Legalizing marijuana can help address the nation’s opioid addiction and fatal overdose crisis, suggest the findings of two new studies.
The United States could put a dent in its opioid abuse crisis if it were to legalize marijuana, suggest the findings of two studies published recently in JAMA Internal Medicine. While the new studies don’t directly assess the effect of legalizing marijuana on opioid addiction and overdose deaths, they do provide evidence that legalizing marijuana may reduce the prescribing of opioids. The findings suggest that, where marijuana is legally available, patients are using cannabis as a safer alternative to opioids for managing pain.

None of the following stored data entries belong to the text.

Lemma file_loads c : writable c -> exists c', reloaded c c' /\ Forall one_line (concat (all_lines c)) /\
  foldl load (config_default, false, true) (concat (all_lines c)) = (c', true, true).
Proof.
  intros Hw.
  destruct (net_lines c config_default Hw eq_refl) as [L1 H1]. set (x1 := put_net (net c) config_default) in *.
  destruct (requirepass_lines c x1 Hw eq_refl eq_refl) as [L2 H2]. set (x2 := set_password (password (sec c)) x1) in *.
  destruct (tls_lines c x2 Hw eq_refl) as [L3 H3]. set (x3 := put_tls (tls c) x2) in *.
  destruct (mid_lines c x3 Hw) as [L4 H4]. set (x4 := put_mid c x3) in *.
  destruct (save_lines c x4 true Hw) as [L5 H5]. set (x5 := set_save (save_conditions (disk c)) x4) in *.
  destruct (repl_lines c x5 Hw) as [L6 H6]. set (x6 := put_repl c x5) in *.
  destruct (role_lines c x6 Hw) as [L7 H7]. set (x7 := put_role x6) in *.
  assert (Hx7 : masterauth (repl x7) = [] /\ sec x7 = sec x2) by (unfold x7, put_role; by destruct role as [[? ?]|]). destruct Hx7 as [Hx7 Hs7].
  destruct (masterauth_lines c x7 Hw Hx7) as [L8 H8]. set (x8 := set_masterauth (masterauth (repl c)) x7) in *.
  assert (Hs8 : sec x8 = sec x2) by exact Hs7.
  destruct (users_lines c x8 Hw) as (m & Hm & L9 & H9); [by rewrite Hs8|]. set (x9 := set_users m x8) in *.
  destruct (rename_lines (renames (sec c)) x9 (proj1 (wr_renames c Hw)) (proj2 (wr_renames c Hw))) as [L10 H10].
  { change (renames (sec x9)) with (renames (sec x8)). by rewrite Hs8. }
  set (x10 := set_renames (renames (sec c)) x9) in *.
  assert (Ha : auditlog_path (sec x10) = []).
  { change (auditlog_path (sec x10)) with (auditlog_path (sec x8)). by rewrite Hs8. }
  destruct (quoted_text "auditlog" set_auditlog (auditlog_path (sec c)) x10) as [L11 H11].
  { intros ->. destruct x10 as [? ? ? ? ? []]. cbn in Ha. by subst. }
  { transitivity (text_directive "auditlog" set_auditlog [auditlog_path (sec c)] x10); [reflexivity|]. unfold text_directive. rewrite arg1_one.
    rewrite printable_check; [done|]. apply (wr_audit c Hw). }
  { name_ok. } { name_ok. } { apply (wr_audit c Hw). }
  exists (set_auditlog (auditlog_path (sec c)) x10). split; [|split].
  - split; try done; try (unfold x10, x9, x8, x7, put_role; by destruct role as [[? ?]|]).
    + unfold x10, x9, x8, x7, put_role. destruct role as [[? ?]|]; by destruct c as [? ? []].
    + unfold x10, x9, x8, x7, put_role. destruct role as [[? ?]|]; by destruct c as [? ? ? []].
  - rewrite all_lines_split. rewrite !Forall_app. split_and!; done.
  - rewrite all_lines_split, !foldl_app, H1, H2, H3, H4, H5, H6, H7, H8, H9. unfold emit_renames. by rewrite H10, H11.
Qed.
End File.

(** ** Properties *)


(** A configuration with a user, a rename and a save point. *)
Definition sample_config : Config :=
  set_renames [(bs "flushall", bs "wipe"); (bs "keys", [])]
    (set_users {[bs "bob" := bob]} (set_save [(900, 1)] (set_maxmemory 1000000 config_default))).

Lemma bob_ok : user_ok bob.
Proof. split; cbn; [constructor|apply Forall_singleton; split; [reflexivity|discriminate]|constructor|apply map_Forall_empty]. Qed.

Lemma safe_nil : safe_text [].
Proof. split; [constructor|]. split; apply not_elem_of_nil. Qed.

Lemma sample_writable : writable None sample_config.
Proof.
  split; cbn; try lia; try done.
  - split; [done|]. apply Forall_singleton. apply word_lit. reflexivity.
  - by left.
  - split; [|split]; apply safe_nil.
  - exists 10. lia.
  - split; apply (bool_decide_unpack (Forall _ _)); vm_compute; reflexivity.
  - split; [done|]. apply Forall_singleton. cbn. lia.
  - right. unfold k_repl_backlog_min. lia.
  - exists 60, 10. lia.
  - constructor.
  - apply map_Forall_insert_2; [|apply map_Forall_empty]. split; [apply bob_ok|]. split; [reflexivity|]. split; discriminate.
  - split.
    + apply (renames_snoc [(bs "flushall", bs "wipe")]); [apply (renames_snoc []); [constructor|]|].
      * split; [reflexivity|]. split; [set_solver|]. intros _. split; [reflexivity|set_solver].
      * split; [reflexivity|]. split; [|done]. by apply (bool_decide_unpack _).
    + constructor; [right; split; [apply word_lit; reflexivity|]; split; [reflexivity|apply (bool_decide_unpack (Forall _ _)); reflexivity]|].
      constructor; [by left|constructor].
  - apply safe_nil.
Qed.


(** A setting that CONFIG SET accepts can keep the server from starting.
    After a path for the audit log with a quote in it, a sample count of 2^32
    (stored as 0), or a password to the master of 1,100 bytes, CONFIG REWRITE
    writes a file that its own loader refuses, and a server started with it
    exits.  Switching the save points off is answered with OK and written as
    nothing: the reloaded server has the default save points. *)
Theorem config_set_breaks_restart (cred_hash_new : bytes -> bytes) (cred_verify : bytes -> bytes -> bool) :
  let tls_ok := fun _ : Config => @None bytes in
  let set name v := config_set cred_hash_new cred_verify tls_ok map_to_list map_to_list 0 None (bs name) v config_default in
  let reload c := (fun text => config_load_file cred_hash_new cred_verify tls_ok map_to_list map_to_list 0 None text config_default) <$>
                  config_rewrite cred_hash_new cred_verify tls_ok map_to_list map_to_list 0 None c in
  let refused name v := (set name v).1 = resp_ok /\ fst <$> reload (set name v).2 = Some false in
  refused "auditlog" (bs "a" ++ [c_quote] ++ bs "b") /\
  (refused "maxmemory-samples" (bs "4294967296") /\ cfg_samples (mem (set "maxmemory-samples" (bs "4294967296")).2) = 0) /\
  refused "masterauth" (replicate 1100 (chr 120)) /\
  ((set "save" []).1 = resp_ok /\ save_conditions (disk (set "save" []).2) = [] /\
   fst <$> reload (set "save" []).2 = Some true /\
   (fun r => save_conditions (disk r.2)) <$> reload (set "save" []).2 = Some [(3600, 1); (300, 100); (60, 10000)]).
Proof. cbv zeta. split_and!; reflexivity || (vm_compute; reflexivity). Qed.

In the first study, researchers Hefei Wen from the University of Kentucky and Jason Hockenberry of Emory University found that the passing of marijuana laws were followed by reductions in Medicaid opioid prescription rates. Legalizing medical marijuana was associated with a 5.88 percent drop in opioid prescriptions, while legalizing recreational marijuana was followed by a 6.38 percent reduction.
“Marijuana liberalization may serve as a component of a comprehensive package to tackle the opioid epidemic,” the researchers concluded.
In the second study, researchers Ashley Bradford, W. David Bradford, and Amanda Abraham at the University of Georgia found that legalizing medical marijuana at the state level was associated with an 8.5 percent drop in the number of daily opioid prescriptions that were filled under Medicare Part D, relative to states without legalized medical marijuana. States that allow patients to purchase medical marijuana from dispensaries saw a higher, 14.4 percent, reduction in opiate prescriptions. States that permit home marijuana cultivation experienced a 6.9 percent reduction in opioid prescriptions.
“These findings further strengthen arguments in favor of considering medical applications of cannabis as one tool in the policy arsenal that can be used to diminish the harm of prescription opioids,” the study concluded.
Both research teams called for states and the federal government to fund more studies to clarify the effect of marijuana use on opioid use.
Severity of the U.S. Opioid Crisis
More than 64,000 Americans died from drug overdoses in 2016, including illicit drugs and prescription opioids, according to data provided by the Centers for Disease Control and Prevention. That’s nearly double the number of fatal overdoses a decade ago.
“In this time when we are so concerned – rightly so – about opiate misuse and abuse and the mortality that’s occurring, we need to be clear-eyed and use evidence to drive our policies,” said W. David Bradford, one of the authors of the second study. “If you’re interested in giving people options for pain management that don’t bring the particular risks that opiates do, states should contemplate turning on dispensary-based cannabis policies.”
Alternatives for pain management have been a topic of focus in the effort to address the opioid epidemic. The legalization of cannabis, which has shown to be safe and effective for managing chronic pain, has often been suggested.
“Marijuana is one of the potential, non-opioid alternatives that can relieve pain at a relatively lower risk of addiction and virtually no risk of overdose,” Wen, author of the first study, said.
Marijuana remains illegal in the U.S. at the federal level. Twenty-nine states have passed their own policies permitting medical marijuana in defiance of federal law. Eight of those states have also legalized recreational marijuana.
Resistance to Cannabis as Alternative
The findings in both studies are consistent with those of numerous prior studies that have linked cannabis access to reduced rates of opioid use and abuse, opioid-related hospitalizations, and fatal opioid overdoses.
While Americans accept marijuana, the Donald Trump administration remains resistant to considering marijuana as a potential partial solution to the opioid crisis.
U.S. Attorney General Jeff Sessions has made moves recently indicating his intentions to crack down on state-legal marijuana. He made efforts to encourage Congress to remove the federal protections that prevent his Justice Department from going after state-legal medical marijuana, and only months ago rescinded an Obama-era policy that had directed federal prosecutors to not prioritize recreational marijuana cases.
Sessions has also suggested that cannabis is a gateway drug that contributes to the opioid crisis, although this myth has been debunked, and that pain patients should “tough it out” and take over-the-counter aspirin for pain management instead. Recently, he urged federal prosecutors to seek the death penalty in some drug cases.
The attorney general’s attack on cannabis has made some doctors in states where medical marijuana is legal to be hesitant to recommend the treatment to patients.